** YOUR ASSIGNMENT **
Across the data below, count every line where the string "OverflowError" appears. Answer with the number alone.

** TASK DATA **
# # # #

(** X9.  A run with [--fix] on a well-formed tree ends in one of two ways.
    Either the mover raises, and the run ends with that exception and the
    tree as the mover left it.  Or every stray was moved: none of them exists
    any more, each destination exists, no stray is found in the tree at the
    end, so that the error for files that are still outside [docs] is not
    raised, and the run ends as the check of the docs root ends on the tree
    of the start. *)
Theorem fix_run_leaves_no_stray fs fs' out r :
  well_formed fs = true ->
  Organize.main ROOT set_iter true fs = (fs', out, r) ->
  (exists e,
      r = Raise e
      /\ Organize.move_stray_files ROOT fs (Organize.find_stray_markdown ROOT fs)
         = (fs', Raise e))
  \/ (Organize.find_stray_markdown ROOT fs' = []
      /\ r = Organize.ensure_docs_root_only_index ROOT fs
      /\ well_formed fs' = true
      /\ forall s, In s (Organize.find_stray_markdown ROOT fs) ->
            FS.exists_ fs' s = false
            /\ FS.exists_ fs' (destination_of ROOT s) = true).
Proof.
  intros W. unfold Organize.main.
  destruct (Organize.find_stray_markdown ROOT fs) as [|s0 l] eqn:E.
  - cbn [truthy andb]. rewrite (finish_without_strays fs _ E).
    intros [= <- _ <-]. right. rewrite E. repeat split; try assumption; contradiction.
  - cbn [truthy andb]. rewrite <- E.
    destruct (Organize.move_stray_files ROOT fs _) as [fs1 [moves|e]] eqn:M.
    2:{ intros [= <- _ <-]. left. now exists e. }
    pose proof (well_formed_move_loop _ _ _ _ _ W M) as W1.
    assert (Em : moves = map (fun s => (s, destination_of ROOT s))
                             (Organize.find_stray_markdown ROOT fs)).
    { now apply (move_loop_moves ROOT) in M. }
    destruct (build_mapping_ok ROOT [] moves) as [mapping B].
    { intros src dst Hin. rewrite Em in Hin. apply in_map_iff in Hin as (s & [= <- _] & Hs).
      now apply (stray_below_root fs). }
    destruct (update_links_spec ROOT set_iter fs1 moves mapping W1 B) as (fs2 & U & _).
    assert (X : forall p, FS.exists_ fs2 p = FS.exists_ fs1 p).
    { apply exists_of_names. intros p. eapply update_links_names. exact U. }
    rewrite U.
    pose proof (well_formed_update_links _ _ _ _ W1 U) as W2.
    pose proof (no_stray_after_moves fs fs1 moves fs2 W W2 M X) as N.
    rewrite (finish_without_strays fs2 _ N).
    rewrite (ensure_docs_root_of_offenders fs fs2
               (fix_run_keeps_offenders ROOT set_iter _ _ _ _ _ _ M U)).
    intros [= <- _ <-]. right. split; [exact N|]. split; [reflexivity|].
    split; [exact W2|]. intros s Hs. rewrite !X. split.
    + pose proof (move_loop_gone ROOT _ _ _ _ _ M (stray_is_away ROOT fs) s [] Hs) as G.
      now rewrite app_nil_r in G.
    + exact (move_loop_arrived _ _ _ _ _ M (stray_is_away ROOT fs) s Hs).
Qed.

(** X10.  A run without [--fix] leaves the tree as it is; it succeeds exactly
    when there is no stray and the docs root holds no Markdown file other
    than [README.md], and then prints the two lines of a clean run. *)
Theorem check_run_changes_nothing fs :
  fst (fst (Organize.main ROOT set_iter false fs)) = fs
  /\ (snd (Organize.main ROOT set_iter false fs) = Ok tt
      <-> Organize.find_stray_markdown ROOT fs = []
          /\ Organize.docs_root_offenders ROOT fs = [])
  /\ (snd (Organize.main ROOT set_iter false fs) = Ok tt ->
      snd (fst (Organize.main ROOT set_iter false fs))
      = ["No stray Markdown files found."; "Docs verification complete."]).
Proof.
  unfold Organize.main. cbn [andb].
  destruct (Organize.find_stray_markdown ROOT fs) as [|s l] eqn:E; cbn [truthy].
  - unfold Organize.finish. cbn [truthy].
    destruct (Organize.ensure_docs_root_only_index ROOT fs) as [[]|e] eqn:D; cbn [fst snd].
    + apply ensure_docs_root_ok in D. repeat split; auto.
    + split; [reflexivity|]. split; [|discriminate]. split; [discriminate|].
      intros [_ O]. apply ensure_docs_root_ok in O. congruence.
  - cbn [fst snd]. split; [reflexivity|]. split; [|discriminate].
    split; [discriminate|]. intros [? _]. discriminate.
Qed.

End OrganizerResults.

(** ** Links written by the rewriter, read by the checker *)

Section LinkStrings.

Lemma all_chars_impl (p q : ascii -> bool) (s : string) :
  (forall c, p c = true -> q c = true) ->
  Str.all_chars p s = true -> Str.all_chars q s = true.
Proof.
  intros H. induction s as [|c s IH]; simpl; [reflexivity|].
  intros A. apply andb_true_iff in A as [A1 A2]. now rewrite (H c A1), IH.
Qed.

# # # #

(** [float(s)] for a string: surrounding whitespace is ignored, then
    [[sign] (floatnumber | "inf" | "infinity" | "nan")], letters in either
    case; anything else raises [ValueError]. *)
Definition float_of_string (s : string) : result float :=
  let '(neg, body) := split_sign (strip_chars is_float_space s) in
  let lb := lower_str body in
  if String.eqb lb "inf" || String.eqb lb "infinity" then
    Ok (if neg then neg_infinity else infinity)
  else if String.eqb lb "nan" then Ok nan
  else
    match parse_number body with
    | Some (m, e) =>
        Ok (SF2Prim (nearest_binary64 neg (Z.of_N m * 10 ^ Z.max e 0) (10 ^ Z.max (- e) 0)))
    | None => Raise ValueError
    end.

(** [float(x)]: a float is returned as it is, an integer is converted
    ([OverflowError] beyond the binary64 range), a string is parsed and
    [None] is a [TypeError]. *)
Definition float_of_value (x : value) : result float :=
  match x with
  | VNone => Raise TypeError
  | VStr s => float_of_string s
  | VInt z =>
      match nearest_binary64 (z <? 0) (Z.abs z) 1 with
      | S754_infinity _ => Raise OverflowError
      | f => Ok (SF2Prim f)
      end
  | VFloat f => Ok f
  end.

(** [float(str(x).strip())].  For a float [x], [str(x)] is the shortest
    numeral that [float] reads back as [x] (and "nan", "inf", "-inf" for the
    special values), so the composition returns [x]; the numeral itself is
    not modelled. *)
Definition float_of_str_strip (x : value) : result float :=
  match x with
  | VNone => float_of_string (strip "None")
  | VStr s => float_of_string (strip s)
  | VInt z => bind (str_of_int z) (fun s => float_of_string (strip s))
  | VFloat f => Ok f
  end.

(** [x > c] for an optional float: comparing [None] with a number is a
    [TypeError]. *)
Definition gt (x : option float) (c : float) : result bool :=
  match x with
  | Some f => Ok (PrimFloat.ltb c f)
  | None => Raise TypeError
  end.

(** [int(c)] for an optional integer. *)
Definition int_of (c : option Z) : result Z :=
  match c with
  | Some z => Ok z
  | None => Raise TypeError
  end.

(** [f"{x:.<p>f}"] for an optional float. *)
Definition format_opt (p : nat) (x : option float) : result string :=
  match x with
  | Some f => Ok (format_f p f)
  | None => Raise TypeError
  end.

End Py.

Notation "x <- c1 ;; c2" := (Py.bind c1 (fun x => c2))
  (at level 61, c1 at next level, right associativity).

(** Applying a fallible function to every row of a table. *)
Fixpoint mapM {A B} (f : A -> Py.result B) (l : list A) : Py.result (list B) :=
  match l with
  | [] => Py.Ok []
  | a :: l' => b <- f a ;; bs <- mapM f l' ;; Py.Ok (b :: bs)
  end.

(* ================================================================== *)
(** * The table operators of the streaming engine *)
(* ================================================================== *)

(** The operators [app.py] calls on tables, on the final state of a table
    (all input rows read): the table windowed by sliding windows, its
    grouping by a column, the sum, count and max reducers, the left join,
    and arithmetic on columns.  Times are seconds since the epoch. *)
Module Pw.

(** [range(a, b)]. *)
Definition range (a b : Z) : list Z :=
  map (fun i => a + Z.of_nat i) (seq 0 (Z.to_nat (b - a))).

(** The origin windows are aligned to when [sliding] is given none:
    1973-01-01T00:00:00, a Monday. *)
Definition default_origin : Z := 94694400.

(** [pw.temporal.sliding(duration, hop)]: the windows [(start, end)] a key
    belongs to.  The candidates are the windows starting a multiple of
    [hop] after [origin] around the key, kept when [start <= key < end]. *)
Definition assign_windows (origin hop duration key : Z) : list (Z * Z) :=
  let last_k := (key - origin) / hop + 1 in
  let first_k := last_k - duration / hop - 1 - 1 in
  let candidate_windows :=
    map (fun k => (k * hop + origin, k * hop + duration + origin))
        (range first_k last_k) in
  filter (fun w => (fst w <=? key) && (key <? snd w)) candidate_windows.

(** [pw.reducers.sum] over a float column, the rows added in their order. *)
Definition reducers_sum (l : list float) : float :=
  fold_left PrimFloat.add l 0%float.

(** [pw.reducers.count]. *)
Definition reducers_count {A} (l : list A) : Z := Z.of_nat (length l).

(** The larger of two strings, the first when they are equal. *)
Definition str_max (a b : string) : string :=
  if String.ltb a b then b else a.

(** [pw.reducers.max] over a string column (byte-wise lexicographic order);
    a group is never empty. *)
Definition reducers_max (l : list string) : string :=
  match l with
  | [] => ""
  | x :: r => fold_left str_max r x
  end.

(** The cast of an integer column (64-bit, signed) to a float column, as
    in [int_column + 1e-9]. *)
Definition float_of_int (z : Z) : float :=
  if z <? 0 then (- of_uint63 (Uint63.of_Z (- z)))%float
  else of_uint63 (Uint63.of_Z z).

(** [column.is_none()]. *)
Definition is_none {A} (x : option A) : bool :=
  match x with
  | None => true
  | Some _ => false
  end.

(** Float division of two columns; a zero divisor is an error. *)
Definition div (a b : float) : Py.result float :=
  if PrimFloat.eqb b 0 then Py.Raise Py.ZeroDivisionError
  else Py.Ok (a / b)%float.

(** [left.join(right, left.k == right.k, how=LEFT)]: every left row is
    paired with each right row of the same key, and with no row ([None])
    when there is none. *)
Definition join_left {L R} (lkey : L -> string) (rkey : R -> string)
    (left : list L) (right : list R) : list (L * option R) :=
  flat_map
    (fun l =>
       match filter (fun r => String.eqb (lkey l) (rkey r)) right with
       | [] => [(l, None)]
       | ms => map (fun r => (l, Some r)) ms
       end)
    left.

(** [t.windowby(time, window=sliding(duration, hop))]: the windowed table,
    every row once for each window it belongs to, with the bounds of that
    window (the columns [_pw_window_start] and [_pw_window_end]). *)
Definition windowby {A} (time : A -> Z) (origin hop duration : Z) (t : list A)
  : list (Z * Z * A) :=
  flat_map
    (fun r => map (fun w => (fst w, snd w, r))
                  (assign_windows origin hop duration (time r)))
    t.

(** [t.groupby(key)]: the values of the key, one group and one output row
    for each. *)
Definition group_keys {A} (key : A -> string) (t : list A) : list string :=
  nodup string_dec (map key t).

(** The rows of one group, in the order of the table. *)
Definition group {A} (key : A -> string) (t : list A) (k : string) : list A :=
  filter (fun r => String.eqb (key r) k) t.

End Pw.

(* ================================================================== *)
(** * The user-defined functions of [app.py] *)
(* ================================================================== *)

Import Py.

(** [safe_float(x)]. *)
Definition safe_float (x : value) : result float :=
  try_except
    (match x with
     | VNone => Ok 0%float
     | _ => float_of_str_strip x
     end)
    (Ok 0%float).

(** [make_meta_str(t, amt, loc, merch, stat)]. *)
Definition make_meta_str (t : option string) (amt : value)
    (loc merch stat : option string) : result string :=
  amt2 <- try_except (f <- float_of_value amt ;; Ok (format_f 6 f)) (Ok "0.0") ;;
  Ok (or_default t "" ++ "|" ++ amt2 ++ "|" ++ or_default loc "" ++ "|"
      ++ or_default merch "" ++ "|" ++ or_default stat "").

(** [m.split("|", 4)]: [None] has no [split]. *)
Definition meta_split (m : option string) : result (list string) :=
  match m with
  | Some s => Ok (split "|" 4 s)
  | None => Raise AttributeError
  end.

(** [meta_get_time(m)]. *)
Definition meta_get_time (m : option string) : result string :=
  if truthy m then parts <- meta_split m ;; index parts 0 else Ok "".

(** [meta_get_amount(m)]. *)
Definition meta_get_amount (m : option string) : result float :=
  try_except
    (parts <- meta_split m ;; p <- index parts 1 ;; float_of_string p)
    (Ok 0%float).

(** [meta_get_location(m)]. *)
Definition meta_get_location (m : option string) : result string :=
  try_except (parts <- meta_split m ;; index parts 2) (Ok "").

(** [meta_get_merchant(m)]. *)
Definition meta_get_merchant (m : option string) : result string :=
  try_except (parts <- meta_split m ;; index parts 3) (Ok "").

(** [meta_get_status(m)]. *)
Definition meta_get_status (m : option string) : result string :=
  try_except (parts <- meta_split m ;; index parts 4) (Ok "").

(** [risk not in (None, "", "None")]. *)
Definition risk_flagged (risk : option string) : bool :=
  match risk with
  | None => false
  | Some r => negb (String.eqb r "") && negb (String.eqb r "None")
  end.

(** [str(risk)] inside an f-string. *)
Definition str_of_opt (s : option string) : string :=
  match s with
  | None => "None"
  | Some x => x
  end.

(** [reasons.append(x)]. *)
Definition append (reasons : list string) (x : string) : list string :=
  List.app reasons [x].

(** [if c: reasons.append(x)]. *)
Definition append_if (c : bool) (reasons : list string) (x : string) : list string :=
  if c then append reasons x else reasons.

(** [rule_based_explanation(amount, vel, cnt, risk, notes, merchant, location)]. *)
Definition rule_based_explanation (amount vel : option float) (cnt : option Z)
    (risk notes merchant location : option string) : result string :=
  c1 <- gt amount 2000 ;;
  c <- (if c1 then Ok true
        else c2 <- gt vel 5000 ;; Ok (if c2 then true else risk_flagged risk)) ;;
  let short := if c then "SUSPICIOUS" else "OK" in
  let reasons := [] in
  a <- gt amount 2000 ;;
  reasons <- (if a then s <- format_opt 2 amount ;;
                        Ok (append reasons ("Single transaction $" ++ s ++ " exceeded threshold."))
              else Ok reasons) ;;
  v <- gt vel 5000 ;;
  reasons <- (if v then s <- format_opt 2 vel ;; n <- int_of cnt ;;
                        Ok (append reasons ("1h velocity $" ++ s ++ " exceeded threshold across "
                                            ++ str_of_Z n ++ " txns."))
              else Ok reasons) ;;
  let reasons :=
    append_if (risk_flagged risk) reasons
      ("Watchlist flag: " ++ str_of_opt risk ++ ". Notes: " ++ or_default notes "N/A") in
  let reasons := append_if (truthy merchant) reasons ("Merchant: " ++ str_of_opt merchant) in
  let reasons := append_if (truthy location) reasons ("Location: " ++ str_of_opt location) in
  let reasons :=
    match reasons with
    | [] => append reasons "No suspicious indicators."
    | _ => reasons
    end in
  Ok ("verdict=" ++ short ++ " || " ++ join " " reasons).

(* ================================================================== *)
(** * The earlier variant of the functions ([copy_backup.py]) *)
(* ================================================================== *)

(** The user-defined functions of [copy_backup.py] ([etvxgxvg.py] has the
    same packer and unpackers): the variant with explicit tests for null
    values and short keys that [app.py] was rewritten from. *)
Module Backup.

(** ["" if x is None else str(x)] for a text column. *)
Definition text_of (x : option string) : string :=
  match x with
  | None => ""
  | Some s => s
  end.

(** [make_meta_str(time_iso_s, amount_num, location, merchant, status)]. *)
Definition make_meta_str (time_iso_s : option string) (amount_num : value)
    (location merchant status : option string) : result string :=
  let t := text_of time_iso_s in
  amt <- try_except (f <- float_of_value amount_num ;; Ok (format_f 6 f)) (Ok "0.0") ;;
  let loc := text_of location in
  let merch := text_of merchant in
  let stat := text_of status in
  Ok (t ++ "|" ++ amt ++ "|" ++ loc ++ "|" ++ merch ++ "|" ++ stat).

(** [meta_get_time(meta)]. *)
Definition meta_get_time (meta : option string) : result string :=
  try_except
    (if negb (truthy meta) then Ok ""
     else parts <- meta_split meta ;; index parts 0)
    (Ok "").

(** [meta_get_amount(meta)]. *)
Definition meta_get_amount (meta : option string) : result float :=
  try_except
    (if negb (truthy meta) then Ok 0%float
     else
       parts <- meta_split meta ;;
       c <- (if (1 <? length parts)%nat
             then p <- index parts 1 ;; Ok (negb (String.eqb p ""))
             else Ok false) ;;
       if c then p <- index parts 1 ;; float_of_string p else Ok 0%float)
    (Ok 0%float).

# # # #

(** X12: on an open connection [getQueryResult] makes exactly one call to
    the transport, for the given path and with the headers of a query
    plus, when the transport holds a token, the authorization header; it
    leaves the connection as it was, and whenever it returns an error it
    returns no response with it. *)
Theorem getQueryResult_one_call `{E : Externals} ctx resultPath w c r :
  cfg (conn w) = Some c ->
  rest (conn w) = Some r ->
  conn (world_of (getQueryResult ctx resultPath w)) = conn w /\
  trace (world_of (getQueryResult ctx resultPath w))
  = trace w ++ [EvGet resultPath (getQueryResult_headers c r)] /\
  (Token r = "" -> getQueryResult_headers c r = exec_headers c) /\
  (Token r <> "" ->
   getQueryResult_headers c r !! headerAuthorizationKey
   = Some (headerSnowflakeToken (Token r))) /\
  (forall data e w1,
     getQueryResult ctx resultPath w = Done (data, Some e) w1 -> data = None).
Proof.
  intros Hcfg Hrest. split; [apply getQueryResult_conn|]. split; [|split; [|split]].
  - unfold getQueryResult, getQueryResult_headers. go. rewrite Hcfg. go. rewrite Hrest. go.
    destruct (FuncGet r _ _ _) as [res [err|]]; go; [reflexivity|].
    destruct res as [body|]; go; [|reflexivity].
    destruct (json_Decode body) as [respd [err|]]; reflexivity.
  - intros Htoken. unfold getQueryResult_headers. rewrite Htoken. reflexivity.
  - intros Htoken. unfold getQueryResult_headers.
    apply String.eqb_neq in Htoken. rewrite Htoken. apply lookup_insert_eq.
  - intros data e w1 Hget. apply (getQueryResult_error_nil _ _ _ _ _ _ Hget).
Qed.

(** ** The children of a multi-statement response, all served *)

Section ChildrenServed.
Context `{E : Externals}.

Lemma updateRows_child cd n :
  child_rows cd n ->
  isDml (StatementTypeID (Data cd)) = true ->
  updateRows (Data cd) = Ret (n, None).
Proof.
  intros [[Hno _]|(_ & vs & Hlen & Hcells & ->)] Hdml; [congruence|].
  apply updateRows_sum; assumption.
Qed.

# # # #

** EXERCISE SOLUTION **
2